In “The Man Who Mistook His Wife for a Hat,” Sacks describes the case of Natasha K., an 89-year-old patient who experienced a sudden euphoria — she was more energetic, more alive and interested in young men.
Nearly 70 years earlier, in the days before penicillin, she had contracted syphilis and was treated but not cured. The latent disease had come back in full flower — and the patient was in no hurry to be rid of it.

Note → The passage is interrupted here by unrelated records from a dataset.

(** X13: scalers and models are created lazily and survive faults.  A call
    that returns "warming_up" leaves both dictionaries as they were; so does
    one whose history numpy rejects; a call that returns "ok" leaves a scaler
    and a model for the patient; and when [fit_transform] raises, the scaler
    the call created or refitted is kept while the models are untouched. *)
Theorem model_objects_by_outcome `{S : Sklearn} (self : RiskAssessment.t)
    (pid : string) (features : PyDict.t) :
  let appended := RiskAssessment.append_history self pid features in
  let result := RiskAssessment.update_patient_model self pid features in
  (snd (snd result) = "warming_up" ->
   RiskAssessment.scalers (fst result) = RiskAssessment.scalers self /\
   RiskAssessment.models (fst result) = RiskAssessment.models self) /\
  (np_array (RiskAssessment.history appended pid) = None ->
   RiskAssessment.scalers (fst result) = RiskAssessment.scalers self /\
   RiskAssessment.models (fst result) = RiskAssessment.models self) /\
  (snd (snd result) = "ok" ->
   is_Some (RiskAssessment.scalers (fst result) !! pid) /\
   is_Some (RiskAssessment.models (fst result) !! pid)) /\
  (forall X : list (list Q),
      snd (snd result) = "error" ->
      np_array (RiskAssessment.history appended pid) = Some X ->
      snd (fit_transform (default StandardScaler (RiskAssessment.scalers self !! pid)) X)
      = None ->
      is_Some (RiskAssessment.scalers (fst result) !! pid) /\
      RiskAssessment.models (fst result) = RiskAssessment.models self).
Proof.
  intros appended result. unfold result, RiskAssessment.update_patient_model.
  fold appended. cbv zeta.
  destruct (_ <? _).
  - split; [done|]. split; [done|]. split; [discriminate|]. discriminate.
  - pose proof (fit_and_score_scored appended pid) as Hok.
    unfold RiskAssessment.fit_and_score in *.
    destruct (np_array _) as [X|]; [|by repeat split].
    change (RiskAssessment.scalers appended) with (RiskAssessment.scalers self) in *.
    change (RiskAssessment.models appended) with (RiskAssessment.models self) in *.
    destruct (fit_transform _ X) as [sc [Xs|]] eqn:Hft.
    + assert (Herr : forall (P : Prop) (X' : list (list Q)),
                 Some X = Some X' ->
                 snd (fit_transform
                        (default StandardScaler (RiskAssessment.scalers self !! pid)) X')
                 = None -> P).
      { intros P X' [= <-] Hnone. rewrite Hft in Hnone. discriminate. }
      destruct (fit _ Xs) as [fo [[]|]].
      * destruct (decision_function fo _) as [scores|].
        -- destruct (head scores) as [raw|]; simpl in *.
           ++ split; [discriminate|]. split; [discriminate|].
              split; [intros _; by apply (Hok raw)|].
              discriminate.
           ++ split; [discriminate|]. split; [discriminate|].
              split; [discriminate|]. intros X' _. apply Herr.
        -- simpl. split; [discriminate|]. split; [discriminate|].
           split; [discriminate|]. intros X' _. apply Herr.
      * simpl. split; [discriminate|]. split; [discriminate|].
        split; [discriminate|]. intros X' _. apply Herr.
    + simpl. split; [discriminate|]. split; [discriminate|].
      split; [discriminate|]. intros X' _ _ _.
      by rewrite lookup_insert_eq.
Qed.

Lemma model_objects_by_outcome_witness :
  let fresh := @RiskAssessment.init Demo.sklearn (1 # 10) in
  let first := RiskAssessment.update_patient_model fresh "p" (Demo.window 1) in
  let ragged := RiskAssessment.update_patient_model demo_warm "p" [("f0_mean", 1%Q)] in
  let failed := RiskAssessment.update_patient_model unscalable_warm "p" (Demo.window 1) in
  let scored := RiskAssessment.update_patient_model (fst demo_fault) "p" (Demo.window 0) in
  (snd (snd first) = "warming_up" /\
   RiskAssessment.scalers (fst first) = RiskAssessment.scalers fresh) /\
  (@np_array Demo.sklearn
     (RiskAssessment.history
        (RiskAssessment.append_history demo_warm "p" [("f0_mean", 1%Q)]) "p") = None /\
   RiskAssessment.models (fst ragged) = RiskAssessment.models demo_warm) /\
  (snd (snd scored) = "ok" /\
   is_Some (RiskAssessment.models (fst scored) !! "p")) /\
  (snd (snd failed) = "error" /\
   is_Some (RiskAssessment.scalers (fst failed) !! "p") /\
   RiskAssessment.models (fst failed) = RiskAssessment.models unscalable_warm).
Proof.
  intros fresh first ragged failed scored.
  assert (H1 : snd (snd first) = "warming_up") by (vm_compute; reflexivity).
  assert (H2 : @np_array Demo.sklearn
                 (RiskAssessment.history
                    (RiskAssessment.append_history demo_warm "p" [("f0_mean", 1%Q)]) "p")
               = None) by (vm_compute; reflexivity).
  assert (H3 : snd (snd scored) = "ok") by (vm_compute; reflexivity).
  assert (H4 : snd (snd failed) = "error") by (vm_compute; reflexivity).
  set (X := RiskAssessment.history
              (RiskAssessment.append_history unscalable_warm "p" (Demo.window 1)) "p").
  assert (H5 : @np_array sklearn_unscalable X = Some X) by (vm_compute; reflexivity).
  assert (H6 : snd (@fit_transform sklearn_unscalable
                      (default (@StandardScaler sklearn_unscalable)
                         (RiskAssessment.scalers unscalable_warm !! "p")) X) = None)
    by reflexivity.
  split; [|split; [|split]].
  - split; [exact H1|].
    exact (proj1 (proj1 (@model_objects_by_outcome Demo.sklearn fresh "p"
                           (Demo.window 1)) H1)).
  - split; [exact H2|].
    exact (proj2 (proj1 (proj2 (@model_objects_by_outcome Demo.sklearn demo_warm "p"
                                  [("f0_mean", 1%Q)])) H2)).
  - split; [exact H3|].
    exact (proj2 (proj1 (proj2 (proj2
             (@model_objects_by_outcome Demo.sklearn (fst demo_fault) "p"
                (Demo.window 0)))) H3)).
  - split; [exact H4|].
    exact (proj2 (proj2 (proj2
             (@model_objects_by_outcome sklearn_unscalable unscalable_warm "p"
                (Demo.window 1)))) X H4 H5 H6).
Defined.


Lemma update_many_length `{S : Sklearn} (c : Q) (pid : string) (windows : list PyDict.t) :
  length (RiskAssessment.history
            (RiskAssessment.update_many (RiskAssessment.init c) pid windows) pid)
  = Nat.min (length windows) 100.
Proof.
  rewrite update_many_history; rewrite init_history; [|simpl; lia].
  rewrite app_nil_l, length_drop, length_map. lia.
Qed.

(** X15: a new patient is warming up for exactly nine windows: after [k]
    windows the history holds min(k, 100) rows, and the next call returns
    "warming_up" if and only if k is below 9, whatever the windows hold and
    whatever the model library does. *)
Theorem warm_up_lasts_nine_windows `{S : Sklearn} (c : Q) (pid : string)
    (windows : list PyDict.t) (features : PyDict.t) :
  let self := RiskAssessment.update_many (RiskAssessment.init c) pid windows in
  length (RiskAssessment.history self pid) = Nat.min (length windows) 100 /\
  (snd (snd (RiskAssessment.update_patient_model self pid features)) = "warming_up"
   <-> (length windows < 9)%nat).
Proof.
  intros self. split; [apply update_many_length|].
  rewrite update_result. cbv zeta.
  unfold self at 2. rewrite update_many_min_samples. cbn [RiskAssessment.min_samples
                                                            RiskAssessment.init].
  rewrite append_history_lookup, length_drop, length_app. cbn [length].
  unfold self. rewrite update_many_length.
  destruct (Z.ltb_spec
              (Z.of_nat (Nat.min (length windows) 100 + 1
                         - (Nat.min (length windows) 100 + 1 - 100))) 10) as [Hlt|Hge].
  - split; [lia | done].
  - split; [|lia].
    by destruct (snd (RiskAssessment.fit_and_score _ pid)).
Qed.

(** ** The message loop, continued *)

Section ServiceMore.
Context `{L : Librosa} `{S : Sklearn} `{B : Base64}.
Import BiomarkerService.
Implicit Types (self : t) (id : string) (message : Message.t).

Lemma process_carries (time_ : Q) self message id (bytes : list byte) :
  carries message id bytes ->
  process_audio_message time_ self message
  = buffer_and_assess time_ self id (Mulaw.decode_mulaw bytes) (Message.timestamp message).
Proof.
  intros (Ht & Hid & Hne & payload & Ha & Hpe & Hp & Hb).
  by apply (process_valid time_ self message id payload bytes).
Qed.

Lemma buffer_and_assess_settled (time_ : Q) self id (audio_data : list Q) (ts : option Q) :
  settled self -> settled (fst (buffer_and_assess time_ self id audio_data ts)).
Proof.
  intros [Hwf Hroom]. split; [by apply buffer_and_assess_wf|].
  rewrite buffer_and_assess_eq by done.
  pose proof (stored_buffer_flag self id audio_data Hwf) as Hflag.
  destruct (stored_buffer_wf self id Hwf) as [Hb Hsize].
  pose proof (add_frame_buffer_length _ audio_data Hb) as Hlen.
  cbv zeta in Hflag, Hsize, Hlen. rewrite Hsize in Hlen.
  destruct (AudioBuffer.add_frame _ audio_data) as [b1 full].
  cbn [fst snd] in Hflag, Hlen |- *.
  intros id' buffer'. destruct full; cbn [fst audio_buffers];
    (destruct (decide (id = id')) as [<-|Hne];
     [rewrite lookup_insert_eq; intros [= <-] | rewrite lookup_insert_ne by done; apply Hroom]).
  - simpl. lia.
  - symmetry in Hflag. apply Z.leb_gt in Hflag. lia.
Qed.

Lemma process_settled (time_ : Q) self message :
  settled self -> settled (fst (process_audio_message time_ self message)).
Proof.
  intros Hs.
  destruct (process_cases time_ self message) as [-> | (id & data & _ & ->)]; [done|].
  by apply buffer_and_assess_settled.
Qed.

Lemma handle_client_settled (frames : list (Q * option Message.t)) self :
  settled self -> settled (fst (handle_client self frames)).
Proof.
  revert self. induction frames as [|[time_ [data|]] frames IH]; intros self Hs; simpl.
  - done.
  - pose proof (process_settled time_ self data Hs) as H1.
    destruct (process_audio_message time_ self data) as [self1 response].
    specialize (IH self1 H1). by destruct (handle_client self1 frames).
  - by apply IH.
Qed.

“I know it’s an illness, but it’s made me feel well,” she said.
Sacks was stunned.
“What a paradox, what a cruelty, what an irony, there is here — that inner life and imagination may lie dull and dormant unless released and awakened, by an intoxication or disease!” he wrote.
Though he lived in the U.S. since the 1960s, Sacks never became a citizen. Given the work to which he dedicated his life, being an observer seemed to suit him.
“Generally, wherever I am, I regard myself as a visitor,” Sacks said in a 1997 Newsday article. “I do partly feel myself an outsider. I guess I always have.”
Stewart is a former Times staff writer.